What are the main changes to scribe that were needed? Scribe already had the feature that it buffers data when it is unable to write to the configured storage. The default scribe behaviour is to replay this buffer back to the storage when the storage is back online. Scribe is configured to support no-buffer-replay when the primary storage is back online. Scribe-hdfs is configured to write data to a cluster N1 and if N1 fails then it writes data to cluster N2. Scribe treats N1 and N2 as two equivalent primary stores. The scribe configuration should have fs_type=hdfs. For scribe compilation, you can use ./configure --enable-hdfs LDFLAGS="-ljvm -lhdfs". A good example for configuring scribe-hdfs is in a file called hdfs_example2.conf in the scribe code base.

Here are the settings for the Hadoop 0.17 configuration that is needed by an application doing writes in realtime:

ipc.client.idlethreshold
10000
Defines the threshold number of connections after which
connections will be inspected for idleness.
ipc.client.connection.maxidletime
10000
The maximum time in msec after which a client will bring down the
connection to the server.
ipc.client.connect.max.retries
2
Indicates the number of retries a client will make to establish
a server connection.
ipc.server.listen.queue.size
128
Indicates the length of the listen queue for servers accepting
client connections.
ipc.server.tcpnodelay
true
Turn on/off Nagle's algorithm for the TCP socket connection on
the server. Setting to true disables the algorithm and may decrease latency
with a cost of more/smaller packets.
ipc.client.tcpnodelay
true
Turn on/off Nagle's algorithm for the TCP socket connection on
the client. Setting to true disables the algorithm and may decrease latency
with a cost of more/smaller packets.
ipc.ping.interval
5000
The Client sends a ping message to server every period.

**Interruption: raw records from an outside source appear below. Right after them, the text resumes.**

Lemma train_without_start_cells_witness :
  @model_train Z Corridor.tape MoreRuns.walled Corridor.rand QTableTraceModel
    20 ∅ 0 Runs.tape0 true (Examples.kw 3 1) = Raise IndexError.
Proof.
  apply (@train_without_start_cells Z Corridor.tape MoreRuns.walled Corridor.rand).
  reflexivity.
Defined.

(** ** [check_convergence_every = 0] *)

(** X6. With [check_convergence_every = 0], [train] of either model returns
    nothing: once the first episode has been played to its end,
    [episode % check_convergence_every] raises [ZeroDivisionError]. *)
Theorem train_check_every_zero {E G : Type} `{Environment E G} `{RandomSource G}
    (m : model) (fuel : nat) (Q : gmap (list Z * Z) float) (env : E) (g : G) (stop : bool)
    (kw : kwargs) :
  kw_check_convergence_every kw = Some 0 ->
  (forall out, model_train m fuel Q env g stop kw <> Ok out) /\
  (forall start_cell g1 env1 obs st,
     random_choice (@env_empty E G _) g = Ok (start_cell, g1) ->
     env_reset env start_cell = (env1, obs) ->
     play (model_body m) fuel (read_kwargs kw) (exploration_rate0 (read_kwargs kw))
       (episode_start (model_new_local m) (train_start (read_kwargs kw) Q env g)
          env1 g1 start_cell obs) = Ok st ->
     model_train m fuel Q env g stop kw = Raise ZeroDivisionError).
Proof.
  intros Hkw.
  assert (Hzero : check_convergence_every (read_kwargs kw) = 0).
  { unfold read_kwargs. cbn [check_convergence_every]. now rewrite Hkw. }
  split.
  - intros out Hrun.
    destruct (model_train_summary m fuel Q env g stop kw out Hrun)
      as (_ & _ & _ & _ & _ & _ & _ & _ & _ & Hevery).
    now apply Hevery.
  - intros start_cell g1 env1 obs st Hc Hreset Hplay.
    unfold model_train, train.
    pose proof (episodes_clamped kw) as Hclamp.
    destruct (Z.to_nat (episodes (read_kwargs kw))) as [|n] eqn:Hn; [lia|].
    cbn [episodes_loop]. unfold episode_pass at 1.
    cbn [train_start ts_start_list ts_gen ts_env ts_exploration_rate ts_Q ts_log
         ts_cumulative_reward].
    rewrite Hc. cbn [mbind result_bind].
    destruct (list_remove_first_is_Ok start_cell (@env_empty E G _)) as [rest ->];
      [eapply random_choice_elem; eauto|].
    cbn [mbind result_bind]. rewrite Hreset.
    unfold episode_start, train_start in Hplay.
    cbn [ts_Q ts_log ts_cumulative_reward] in Hplay. rewrite Hplay.
    cbn [mbind result_bind]. unfold py_mod. rewrite Hzero. reflexivity.
Qed.

Lemma train_check_every_zero_witness :
  model_train QTableModel 20 ∅ 0 Runs.tape0 true (Examples.kw 3 0)
    = Raise ZeroDivisionError.
Proof.
  eapply (proj2 (train_check_every_zero QTableModel 20 ∅ 0 Runs.tape0 true
                   (Examples.kw 3 0) eq_refl) (0, 0) Runs.tape0 0 [[0]]);
    vm_compute; reflexivity.
Defined.

(** ** Runs that are not asked to stop at convergence *)

(** X7. With [stop_at_convergence=False], [train] of either model plays all of
    its [max(episodes, 1)] episodes, whatever [check_win_all] answers, and
    records a check at every multiple of [check_convergence_every]. *)
Theorem train_without_stop_plays_all {E G : Type} `{Environment E G} `{RandomSource G}
    (m : model) (fuel : nat) (Q : gmap (list Z * Z) float) (env : E) (g : G)
    (kw : kwargs) (out : train_out E G) :
  model_train m fuel Q env g false kw = Ok out ->
  let n := Z.max (kwargs_get (kw_episodes kw) 1000) 1 in
  out_episode out = n /\
  length (out_cumulative_reward_history out) = Z.to_nat n /\
  map fst (out_win_history out) =
    filter (is_checkpoint (check_convergence_every (read_kwargs kw))) (seqZ 1 n).
Proof.
  intros Hrun n.
  destruct (model_train_summary m fuel Q env g false kw out Hrun)
    as (Hbound & _ & _ & Hwin & Hmap & _ & Hearly & Hlen & _ & _).
  change (episodes (read_kwargs kw)) with n in Hbound, Hearly.
  assert (Hn : out_episode out = n).
  { destruct (Z.lt_ge_cases (out_episode out) n) as [Hlt | Hge]; [|lia].
    destruct (Hearly Hlt) as [Hstop _]. discriminate. }
  split; [exact Hn|]. split; [now rewrite Hlen, Hn|].
  rewrite Hwin, <- Hn, <- Hmap, map_map. reflexivity.
Qed.

Lemma train_without_stop_plays_all_witness :
  model_train QTableModel 20 ∅ 0 Runs.tape0 false (Examples.kw 3 1)
    = Ok MoreRuns.plain_3_1_all /\
  out_episode MoreRuns.plain_3_1_all = Z.max 3 1 /\
  length (out_cumulative_reward_history MoreRuns.plain_3_1_all) = Z.to_nat (Z.max 3 1) /\
  map fst (out_win_history MoreRuns.plain_3_1_all) =
    filter (is_checkpoint 1) (seqZ 1 (Z.max 3 1)).
Proof.
  assert (Hrun : model_train QTableModel 20 ∅ 0 Runs.tape0 false (Examples.kw 3 1)
                 = Ok MoreRuns.plain_3_1_all) by (vm_compute; reflexivity).
  split; [exact Hrun|].
  exact (train_without_stop_plays_all QTableModel 20 ∅ 0 Runs.tape0 (Examples.kw 3 1)
           MoreRuns.plain_3_1_all Hrun).
Defined.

This is helpful
to detect socket connections that were idle and have been terminated by a failed server.
ipc.client.connect.maxwaittime
5000
The Client waits for this much time for a socket connect call to be establised
with the server.
dfs.datanode.socket.write.timeout
20000
The dfs Client waits for this much time for a socket write call to the datanode.
ipc.client.ping
false
HADOOP-2757